[Supplied material]

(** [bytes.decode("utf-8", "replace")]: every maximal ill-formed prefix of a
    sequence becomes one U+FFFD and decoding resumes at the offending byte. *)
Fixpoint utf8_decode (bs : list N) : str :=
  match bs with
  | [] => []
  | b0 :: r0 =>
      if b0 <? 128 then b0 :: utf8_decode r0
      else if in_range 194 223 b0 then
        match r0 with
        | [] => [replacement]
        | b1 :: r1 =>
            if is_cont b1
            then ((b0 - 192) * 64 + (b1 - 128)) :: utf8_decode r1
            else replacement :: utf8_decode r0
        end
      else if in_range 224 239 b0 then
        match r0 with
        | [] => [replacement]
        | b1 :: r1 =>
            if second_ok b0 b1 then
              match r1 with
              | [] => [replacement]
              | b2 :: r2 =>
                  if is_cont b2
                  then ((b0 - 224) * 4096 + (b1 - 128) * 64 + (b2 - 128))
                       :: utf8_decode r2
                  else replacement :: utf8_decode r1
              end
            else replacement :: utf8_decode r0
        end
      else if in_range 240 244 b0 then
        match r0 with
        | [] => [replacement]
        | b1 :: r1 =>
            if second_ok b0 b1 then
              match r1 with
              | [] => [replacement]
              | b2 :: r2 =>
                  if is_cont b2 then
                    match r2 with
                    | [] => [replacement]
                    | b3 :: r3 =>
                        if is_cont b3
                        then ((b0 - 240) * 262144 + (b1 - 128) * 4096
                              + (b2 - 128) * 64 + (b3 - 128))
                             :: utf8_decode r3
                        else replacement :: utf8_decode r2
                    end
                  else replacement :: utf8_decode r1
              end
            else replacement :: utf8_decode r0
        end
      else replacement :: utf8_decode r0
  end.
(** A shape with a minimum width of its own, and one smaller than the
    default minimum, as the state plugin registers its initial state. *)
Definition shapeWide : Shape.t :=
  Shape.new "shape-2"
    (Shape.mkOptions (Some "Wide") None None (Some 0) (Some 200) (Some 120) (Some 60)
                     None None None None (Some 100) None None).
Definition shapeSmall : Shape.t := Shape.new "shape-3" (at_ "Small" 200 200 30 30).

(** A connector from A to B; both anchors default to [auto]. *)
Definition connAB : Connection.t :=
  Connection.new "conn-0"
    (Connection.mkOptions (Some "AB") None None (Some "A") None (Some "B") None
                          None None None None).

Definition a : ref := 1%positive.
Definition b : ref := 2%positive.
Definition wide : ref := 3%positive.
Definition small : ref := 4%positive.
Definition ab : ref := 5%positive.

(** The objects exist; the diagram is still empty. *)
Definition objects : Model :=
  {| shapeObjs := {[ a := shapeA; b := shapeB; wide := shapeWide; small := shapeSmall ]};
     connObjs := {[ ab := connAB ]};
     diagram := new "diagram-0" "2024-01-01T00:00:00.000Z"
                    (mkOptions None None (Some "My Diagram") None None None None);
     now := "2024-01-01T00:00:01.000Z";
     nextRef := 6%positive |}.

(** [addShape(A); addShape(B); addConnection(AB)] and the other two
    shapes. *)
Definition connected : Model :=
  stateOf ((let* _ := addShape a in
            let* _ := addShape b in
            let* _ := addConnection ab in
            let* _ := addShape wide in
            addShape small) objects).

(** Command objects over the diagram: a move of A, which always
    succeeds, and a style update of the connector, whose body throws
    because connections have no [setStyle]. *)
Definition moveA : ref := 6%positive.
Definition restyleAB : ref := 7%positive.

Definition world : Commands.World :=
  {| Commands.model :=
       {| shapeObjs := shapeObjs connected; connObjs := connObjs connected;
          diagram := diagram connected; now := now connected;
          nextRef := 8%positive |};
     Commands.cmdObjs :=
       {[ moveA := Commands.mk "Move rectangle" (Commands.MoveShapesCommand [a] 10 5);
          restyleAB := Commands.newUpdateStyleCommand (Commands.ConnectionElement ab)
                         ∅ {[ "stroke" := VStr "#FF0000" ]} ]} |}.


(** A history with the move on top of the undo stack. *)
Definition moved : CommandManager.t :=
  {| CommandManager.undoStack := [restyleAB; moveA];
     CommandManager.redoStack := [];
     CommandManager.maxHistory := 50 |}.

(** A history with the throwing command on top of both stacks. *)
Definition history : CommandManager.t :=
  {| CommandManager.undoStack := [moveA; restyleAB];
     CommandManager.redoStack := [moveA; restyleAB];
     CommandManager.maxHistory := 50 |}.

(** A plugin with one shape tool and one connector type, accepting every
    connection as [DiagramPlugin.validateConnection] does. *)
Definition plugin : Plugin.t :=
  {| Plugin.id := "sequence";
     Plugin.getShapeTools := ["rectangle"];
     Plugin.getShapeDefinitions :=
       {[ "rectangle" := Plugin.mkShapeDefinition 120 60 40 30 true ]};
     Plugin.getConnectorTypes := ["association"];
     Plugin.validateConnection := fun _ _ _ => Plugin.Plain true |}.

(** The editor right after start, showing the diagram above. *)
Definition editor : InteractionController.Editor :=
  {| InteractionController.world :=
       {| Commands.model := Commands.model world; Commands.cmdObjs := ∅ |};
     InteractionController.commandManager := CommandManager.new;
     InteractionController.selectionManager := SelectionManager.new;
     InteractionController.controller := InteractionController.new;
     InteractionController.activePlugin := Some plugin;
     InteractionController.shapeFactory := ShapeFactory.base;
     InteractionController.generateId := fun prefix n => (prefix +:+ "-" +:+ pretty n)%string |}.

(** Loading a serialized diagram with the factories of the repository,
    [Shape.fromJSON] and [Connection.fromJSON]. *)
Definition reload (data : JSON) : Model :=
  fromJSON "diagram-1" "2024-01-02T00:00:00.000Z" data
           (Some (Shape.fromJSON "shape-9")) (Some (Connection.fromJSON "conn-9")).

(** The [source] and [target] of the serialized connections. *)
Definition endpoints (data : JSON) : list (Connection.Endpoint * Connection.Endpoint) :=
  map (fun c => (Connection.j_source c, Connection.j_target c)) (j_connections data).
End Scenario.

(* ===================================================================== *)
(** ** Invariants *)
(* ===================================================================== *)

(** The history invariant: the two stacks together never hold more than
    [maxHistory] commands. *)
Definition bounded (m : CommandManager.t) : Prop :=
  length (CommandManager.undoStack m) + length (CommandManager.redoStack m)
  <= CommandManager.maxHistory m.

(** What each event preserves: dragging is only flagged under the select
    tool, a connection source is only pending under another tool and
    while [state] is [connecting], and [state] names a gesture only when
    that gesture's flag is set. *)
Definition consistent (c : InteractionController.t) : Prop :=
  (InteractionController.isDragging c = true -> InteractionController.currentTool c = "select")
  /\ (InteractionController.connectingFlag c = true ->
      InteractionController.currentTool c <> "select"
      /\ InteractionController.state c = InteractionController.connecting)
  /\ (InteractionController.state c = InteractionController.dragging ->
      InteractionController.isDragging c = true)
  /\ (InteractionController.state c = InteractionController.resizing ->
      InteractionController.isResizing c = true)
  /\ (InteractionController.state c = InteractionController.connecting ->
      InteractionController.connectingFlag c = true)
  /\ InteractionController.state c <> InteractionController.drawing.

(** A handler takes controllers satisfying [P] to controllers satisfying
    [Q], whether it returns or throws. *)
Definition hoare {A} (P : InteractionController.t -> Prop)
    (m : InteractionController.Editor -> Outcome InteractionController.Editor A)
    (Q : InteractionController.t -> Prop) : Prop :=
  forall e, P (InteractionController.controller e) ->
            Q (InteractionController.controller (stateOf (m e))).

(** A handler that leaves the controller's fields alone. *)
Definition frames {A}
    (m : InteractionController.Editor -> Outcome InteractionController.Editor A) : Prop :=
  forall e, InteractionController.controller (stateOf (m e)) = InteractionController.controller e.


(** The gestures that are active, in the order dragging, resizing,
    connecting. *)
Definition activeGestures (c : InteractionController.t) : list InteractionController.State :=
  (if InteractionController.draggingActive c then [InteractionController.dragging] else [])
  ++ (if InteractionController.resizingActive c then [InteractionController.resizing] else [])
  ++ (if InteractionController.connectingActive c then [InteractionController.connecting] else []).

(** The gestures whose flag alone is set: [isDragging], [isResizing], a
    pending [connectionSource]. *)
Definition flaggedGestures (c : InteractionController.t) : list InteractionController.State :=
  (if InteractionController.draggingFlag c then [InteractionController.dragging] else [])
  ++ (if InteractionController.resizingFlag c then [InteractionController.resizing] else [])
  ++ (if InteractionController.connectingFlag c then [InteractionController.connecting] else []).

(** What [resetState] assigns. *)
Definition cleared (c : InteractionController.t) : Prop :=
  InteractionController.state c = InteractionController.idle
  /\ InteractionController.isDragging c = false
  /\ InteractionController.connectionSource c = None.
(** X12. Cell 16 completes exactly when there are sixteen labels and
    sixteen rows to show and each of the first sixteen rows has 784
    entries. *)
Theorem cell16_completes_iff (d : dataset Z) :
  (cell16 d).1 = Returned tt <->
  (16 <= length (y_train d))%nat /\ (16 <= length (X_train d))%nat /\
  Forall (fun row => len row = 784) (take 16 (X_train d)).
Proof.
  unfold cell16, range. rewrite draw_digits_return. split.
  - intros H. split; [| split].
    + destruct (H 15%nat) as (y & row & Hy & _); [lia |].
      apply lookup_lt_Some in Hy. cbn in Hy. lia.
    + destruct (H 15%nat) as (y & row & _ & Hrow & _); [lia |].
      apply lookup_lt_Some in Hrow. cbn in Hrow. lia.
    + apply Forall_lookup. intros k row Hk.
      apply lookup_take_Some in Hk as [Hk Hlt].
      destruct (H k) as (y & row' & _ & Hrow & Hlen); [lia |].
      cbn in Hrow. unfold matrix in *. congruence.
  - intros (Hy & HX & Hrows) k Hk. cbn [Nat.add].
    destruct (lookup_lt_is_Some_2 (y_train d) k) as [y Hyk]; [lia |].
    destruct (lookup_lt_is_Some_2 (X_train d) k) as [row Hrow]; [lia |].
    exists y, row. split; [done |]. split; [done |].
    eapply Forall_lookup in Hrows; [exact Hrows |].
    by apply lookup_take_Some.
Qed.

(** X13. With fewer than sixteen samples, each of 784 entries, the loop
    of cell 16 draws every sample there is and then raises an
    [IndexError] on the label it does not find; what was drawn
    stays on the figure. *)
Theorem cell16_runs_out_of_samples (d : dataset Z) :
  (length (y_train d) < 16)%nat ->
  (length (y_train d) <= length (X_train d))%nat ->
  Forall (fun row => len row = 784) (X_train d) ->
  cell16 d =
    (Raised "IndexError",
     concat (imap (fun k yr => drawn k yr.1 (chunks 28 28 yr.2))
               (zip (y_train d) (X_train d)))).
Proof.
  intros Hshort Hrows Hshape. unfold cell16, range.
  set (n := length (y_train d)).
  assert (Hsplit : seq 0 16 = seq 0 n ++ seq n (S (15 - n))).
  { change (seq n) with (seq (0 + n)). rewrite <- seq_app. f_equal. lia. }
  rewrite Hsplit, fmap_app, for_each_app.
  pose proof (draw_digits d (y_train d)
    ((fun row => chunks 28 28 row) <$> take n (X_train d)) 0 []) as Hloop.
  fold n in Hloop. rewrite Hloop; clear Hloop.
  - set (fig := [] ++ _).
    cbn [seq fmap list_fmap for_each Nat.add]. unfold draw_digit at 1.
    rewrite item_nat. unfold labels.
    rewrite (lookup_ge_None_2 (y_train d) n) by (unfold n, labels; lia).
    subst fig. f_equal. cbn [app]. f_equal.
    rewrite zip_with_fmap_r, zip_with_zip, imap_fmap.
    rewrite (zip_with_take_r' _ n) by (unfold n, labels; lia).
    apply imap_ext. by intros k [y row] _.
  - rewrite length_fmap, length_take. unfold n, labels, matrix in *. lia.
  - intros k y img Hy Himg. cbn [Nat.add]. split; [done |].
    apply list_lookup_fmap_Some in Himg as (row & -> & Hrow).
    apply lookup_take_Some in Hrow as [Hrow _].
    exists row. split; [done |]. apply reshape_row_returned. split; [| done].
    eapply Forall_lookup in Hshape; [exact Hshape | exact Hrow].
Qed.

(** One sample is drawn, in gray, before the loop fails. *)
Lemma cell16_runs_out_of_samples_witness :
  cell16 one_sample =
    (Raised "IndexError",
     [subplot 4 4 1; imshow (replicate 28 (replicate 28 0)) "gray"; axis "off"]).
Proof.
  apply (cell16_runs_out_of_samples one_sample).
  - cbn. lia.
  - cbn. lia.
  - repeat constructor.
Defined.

[/Supplied material]

Exercise objective:
From the records above, retype only the lines starting at the line that contains "(mkOptions None None" and ending at the line that contains "Definition moveA : ref := 6%positive.", both included.

The answer:
                    (mkOptions None None (Some "My Diagram") None None None None);
     now := "2024-01-01T00:00:01.000Z";
     nextRef := 6%positive |}.

(** [addShape(A); addShape(B); addConnection(AB)] and the other two
    shapes. *)
Definition connected : Model :=
  stateOf ((let* _ := addShape a in
            let* _ := addShape b in
            let* _ := addConnection ab in
            let* _ := addShape wide in
            addShape small) objects).

(** Command objects over the diagram: a move of A, which always
    succeeds, and a style update of the connector, whose body throws
    because connections have no [setStyle]. *)
Definition moveA : ref := 6%positive.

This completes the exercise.